BEGIN Information supplied
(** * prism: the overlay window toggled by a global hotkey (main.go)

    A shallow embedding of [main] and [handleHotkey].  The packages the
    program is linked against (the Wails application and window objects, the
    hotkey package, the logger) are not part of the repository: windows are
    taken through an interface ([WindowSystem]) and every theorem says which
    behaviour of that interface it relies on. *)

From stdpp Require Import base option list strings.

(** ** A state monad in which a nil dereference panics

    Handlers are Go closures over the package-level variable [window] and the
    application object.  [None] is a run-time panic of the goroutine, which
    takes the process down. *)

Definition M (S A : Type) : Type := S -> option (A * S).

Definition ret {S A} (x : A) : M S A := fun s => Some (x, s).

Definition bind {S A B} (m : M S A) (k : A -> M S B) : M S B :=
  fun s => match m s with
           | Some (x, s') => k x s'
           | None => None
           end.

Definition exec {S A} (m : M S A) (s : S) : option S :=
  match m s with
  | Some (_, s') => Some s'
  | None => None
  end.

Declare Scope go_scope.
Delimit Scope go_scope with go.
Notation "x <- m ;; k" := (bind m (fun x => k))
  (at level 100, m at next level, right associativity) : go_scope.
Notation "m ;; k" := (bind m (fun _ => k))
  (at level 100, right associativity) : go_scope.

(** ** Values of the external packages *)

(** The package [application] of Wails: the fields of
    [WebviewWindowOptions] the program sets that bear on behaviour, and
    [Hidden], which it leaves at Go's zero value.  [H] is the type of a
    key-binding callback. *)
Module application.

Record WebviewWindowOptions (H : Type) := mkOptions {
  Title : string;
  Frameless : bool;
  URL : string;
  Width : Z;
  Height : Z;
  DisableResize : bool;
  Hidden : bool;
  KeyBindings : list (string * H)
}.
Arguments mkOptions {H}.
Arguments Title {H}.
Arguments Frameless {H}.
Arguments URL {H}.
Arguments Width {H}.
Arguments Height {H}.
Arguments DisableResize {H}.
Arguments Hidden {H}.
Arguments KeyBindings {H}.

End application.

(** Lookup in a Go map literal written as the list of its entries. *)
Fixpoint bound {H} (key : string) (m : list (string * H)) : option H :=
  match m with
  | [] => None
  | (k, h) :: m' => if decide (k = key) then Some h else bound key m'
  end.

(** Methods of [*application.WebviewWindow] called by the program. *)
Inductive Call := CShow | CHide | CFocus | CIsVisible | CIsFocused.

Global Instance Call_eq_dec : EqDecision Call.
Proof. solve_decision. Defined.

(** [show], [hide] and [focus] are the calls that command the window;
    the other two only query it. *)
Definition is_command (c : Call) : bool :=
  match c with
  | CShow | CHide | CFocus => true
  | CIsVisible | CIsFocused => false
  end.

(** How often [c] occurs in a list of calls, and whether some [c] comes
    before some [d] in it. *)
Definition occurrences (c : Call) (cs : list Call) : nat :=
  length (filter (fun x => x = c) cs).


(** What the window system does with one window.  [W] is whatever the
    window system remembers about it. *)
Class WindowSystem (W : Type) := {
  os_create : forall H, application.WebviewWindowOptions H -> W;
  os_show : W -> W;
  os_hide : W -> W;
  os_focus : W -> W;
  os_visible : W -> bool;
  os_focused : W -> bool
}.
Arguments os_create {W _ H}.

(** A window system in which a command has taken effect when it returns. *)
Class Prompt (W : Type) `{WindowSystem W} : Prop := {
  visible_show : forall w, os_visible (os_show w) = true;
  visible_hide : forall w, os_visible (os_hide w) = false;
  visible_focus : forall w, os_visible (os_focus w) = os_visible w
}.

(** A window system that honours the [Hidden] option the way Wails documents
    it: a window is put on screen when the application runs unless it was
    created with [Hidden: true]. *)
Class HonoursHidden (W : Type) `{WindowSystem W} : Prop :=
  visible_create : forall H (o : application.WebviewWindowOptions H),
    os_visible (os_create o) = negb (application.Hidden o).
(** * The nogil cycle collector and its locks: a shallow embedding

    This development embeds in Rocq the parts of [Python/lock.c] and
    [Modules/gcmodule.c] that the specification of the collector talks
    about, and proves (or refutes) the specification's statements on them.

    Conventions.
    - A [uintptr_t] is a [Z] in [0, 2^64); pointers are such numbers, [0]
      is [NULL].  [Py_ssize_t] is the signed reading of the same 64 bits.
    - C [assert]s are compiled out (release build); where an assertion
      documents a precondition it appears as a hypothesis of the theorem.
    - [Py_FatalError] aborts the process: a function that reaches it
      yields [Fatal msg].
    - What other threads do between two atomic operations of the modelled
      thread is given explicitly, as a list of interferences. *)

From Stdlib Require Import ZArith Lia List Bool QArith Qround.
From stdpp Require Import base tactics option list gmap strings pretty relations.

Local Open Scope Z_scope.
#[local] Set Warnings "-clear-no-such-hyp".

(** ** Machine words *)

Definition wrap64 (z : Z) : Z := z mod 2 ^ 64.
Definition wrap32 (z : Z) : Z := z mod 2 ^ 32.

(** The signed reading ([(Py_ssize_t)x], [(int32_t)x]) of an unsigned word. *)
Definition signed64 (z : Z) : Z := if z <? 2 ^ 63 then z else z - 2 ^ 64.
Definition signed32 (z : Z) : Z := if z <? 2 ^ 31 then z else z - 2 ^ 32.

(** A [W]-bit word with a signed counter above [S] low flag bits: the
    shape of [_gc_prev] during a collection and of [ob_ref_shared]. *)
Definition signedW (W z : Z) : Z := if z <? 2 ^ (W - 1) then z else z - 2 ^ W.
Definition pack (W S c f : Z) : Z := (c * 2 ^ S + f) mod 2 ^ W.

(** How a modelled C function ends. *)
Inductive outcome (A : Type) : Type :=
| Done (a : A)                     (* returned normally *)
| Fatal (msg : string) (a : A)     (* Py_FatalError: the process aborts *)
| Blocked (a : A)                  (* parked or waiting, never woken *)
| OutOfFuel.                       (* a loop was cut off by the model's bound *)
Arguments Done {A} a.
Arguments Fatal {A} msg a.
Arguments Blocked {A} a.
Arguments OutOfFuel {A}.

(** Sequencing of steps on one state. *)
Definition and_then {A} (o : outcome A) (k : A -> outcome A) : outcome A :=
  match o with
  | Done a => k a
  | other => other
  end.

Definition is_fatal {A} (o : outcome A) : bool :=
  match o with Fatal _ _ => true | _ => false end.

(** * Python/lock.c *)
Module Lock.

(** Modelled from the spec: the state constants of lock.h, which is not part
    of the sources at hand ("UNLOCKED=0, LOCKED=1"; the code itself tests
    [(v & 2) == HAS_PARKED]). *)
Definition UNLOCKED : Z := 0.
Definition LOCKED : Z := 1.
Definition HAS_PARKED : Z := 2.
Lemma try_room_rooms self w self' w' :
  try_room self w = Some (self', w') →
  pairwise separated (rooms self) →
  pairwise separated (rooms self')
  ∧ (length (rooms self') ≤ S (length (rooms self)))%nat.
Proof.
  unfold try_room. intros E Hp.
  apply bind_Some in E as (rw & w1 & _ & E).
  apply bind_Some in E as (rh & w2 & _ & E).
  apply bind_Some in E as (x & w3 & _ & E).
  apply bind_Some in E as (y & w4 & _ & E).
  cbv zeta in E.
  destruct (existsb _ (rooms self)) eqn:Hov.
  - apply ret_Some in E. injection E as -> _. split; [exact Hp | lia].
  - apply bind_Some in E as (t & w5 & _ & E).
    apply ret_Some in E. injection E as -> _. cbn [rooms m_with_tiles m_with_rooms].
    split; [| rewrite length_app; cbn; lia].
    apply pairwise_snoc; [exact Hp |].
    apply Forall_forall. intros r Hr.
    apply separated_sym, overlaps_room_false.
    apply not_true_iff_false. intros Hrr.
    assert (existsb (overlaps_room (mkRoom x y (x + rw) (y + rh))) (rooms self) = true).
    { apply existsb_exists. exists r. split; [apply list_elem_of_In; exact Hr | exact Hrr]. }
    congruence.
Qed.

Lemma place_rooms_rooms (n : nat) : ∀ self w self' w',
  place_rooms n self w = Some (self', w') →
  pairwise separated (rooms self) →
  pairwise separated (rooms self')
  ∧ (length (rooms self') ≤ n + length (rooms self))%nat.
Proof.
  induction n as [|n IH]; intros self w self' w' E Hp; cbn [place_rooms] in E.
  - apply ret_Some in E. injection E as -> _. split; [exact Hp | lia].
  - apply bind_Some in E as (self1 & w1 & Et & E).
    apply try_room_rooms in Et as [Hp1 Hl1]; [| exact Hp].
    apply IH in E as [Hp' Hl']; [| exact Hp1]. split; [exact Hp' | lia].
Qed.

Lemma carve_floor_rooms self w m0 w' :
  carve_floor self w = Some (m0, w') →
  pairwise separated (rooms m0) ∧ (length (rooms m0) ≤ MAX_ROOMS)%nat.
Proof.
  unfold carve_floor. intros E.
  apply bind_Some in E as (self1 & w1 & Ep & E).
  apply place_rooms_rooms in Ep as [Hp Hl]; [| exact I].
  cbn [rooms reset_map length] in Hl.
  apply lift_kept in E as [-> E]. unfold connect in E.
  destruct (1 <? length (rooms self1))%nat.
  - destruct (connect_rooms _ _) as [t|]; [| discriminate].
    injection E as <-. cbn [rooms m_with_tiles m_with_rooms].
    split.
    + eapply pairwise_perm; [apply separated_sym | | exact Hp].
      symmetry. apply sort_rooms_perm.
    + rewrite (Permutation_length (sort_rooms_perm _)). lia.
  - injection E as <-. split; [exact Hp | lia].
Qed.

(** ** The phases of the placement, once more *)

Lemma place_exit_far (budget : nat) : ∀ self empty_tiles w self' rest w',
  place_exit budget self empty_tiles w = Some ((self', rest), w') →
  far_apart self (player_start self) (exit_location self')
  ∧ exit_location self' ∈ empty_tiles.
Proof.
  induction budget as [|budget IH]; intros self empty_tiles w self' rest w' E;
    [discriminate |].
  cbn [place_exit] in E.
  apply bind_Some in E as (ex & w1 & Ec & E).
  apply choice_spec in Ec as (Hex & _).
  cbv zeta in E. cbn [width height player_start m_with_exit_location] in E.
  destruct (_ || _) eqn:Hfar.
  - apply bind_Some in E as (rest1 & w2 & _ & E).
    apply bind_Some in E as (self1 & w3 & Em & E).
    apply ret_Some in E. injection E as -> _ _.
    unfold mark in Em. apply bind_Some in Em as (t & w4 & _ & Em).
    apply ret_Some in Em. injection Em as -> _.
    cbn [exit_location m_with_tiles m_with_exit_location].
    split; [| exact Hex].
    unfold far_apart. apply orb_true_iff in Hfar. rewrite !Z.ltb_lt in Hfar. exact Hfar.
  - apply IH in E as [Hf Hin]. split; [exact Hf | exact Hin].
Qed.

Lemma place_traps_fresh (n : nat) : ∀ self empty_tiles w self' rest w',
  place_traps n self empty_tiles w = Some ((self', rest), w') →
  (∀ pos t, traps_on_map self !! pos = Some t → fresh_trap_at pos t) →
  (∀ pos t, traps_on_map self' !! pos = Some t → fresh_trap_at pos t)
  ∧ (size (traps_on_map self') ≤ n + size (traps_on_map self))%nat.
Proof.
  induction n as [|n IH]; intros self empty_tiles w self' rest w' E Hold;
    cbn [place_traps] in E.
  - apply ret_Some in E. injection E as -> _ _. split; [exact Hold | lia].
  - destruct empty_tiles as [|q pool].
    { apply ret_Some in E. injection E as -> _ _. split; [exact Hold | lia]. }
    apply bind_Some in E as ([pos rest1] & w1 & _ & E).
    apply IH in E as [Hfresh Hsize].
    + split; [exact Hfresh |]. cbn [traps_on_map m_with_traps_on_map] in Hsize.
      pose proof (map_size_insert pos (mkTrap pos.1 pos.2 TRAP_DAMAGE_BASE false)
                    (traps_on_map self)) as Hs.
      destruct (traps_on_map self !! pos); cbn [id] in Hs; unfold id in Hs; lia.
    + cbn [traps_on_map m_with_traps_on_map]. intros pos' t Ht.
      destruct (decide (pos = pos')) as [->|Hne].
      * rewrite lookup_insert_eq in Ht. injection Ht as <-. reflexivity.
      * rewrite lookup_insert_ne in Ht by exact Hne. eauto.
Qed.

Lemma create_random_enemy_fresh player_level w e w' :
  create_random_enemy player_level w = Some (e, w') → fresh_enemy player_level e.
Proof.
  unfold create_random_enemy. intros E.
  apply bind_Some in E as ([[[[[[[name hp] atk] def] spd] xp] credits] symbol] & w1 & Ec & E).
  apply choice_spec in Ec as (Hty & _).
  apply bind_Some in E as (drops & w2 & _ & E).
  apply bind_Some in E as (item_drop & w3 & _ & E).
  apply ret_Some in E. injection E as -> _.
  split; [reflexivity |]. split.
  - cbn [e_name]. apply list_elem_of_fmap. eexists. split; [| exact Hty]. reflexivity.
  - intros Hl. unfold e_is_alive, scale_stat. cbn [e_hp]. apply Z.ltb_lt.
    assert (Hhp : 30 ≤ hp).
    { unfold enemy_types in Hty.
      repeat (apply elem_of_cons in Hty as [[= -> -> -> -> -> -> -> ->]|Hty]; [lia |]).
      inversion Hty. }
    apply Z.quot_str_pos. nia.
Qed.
END Information supplied
Exercise brief: Collect the lines of the records that include the string "documents".

Finished exercise:
(** A window system that honours the [Hidden] option the way Wails documents
      documents a precondition it appears as a hypothesis of the theorem.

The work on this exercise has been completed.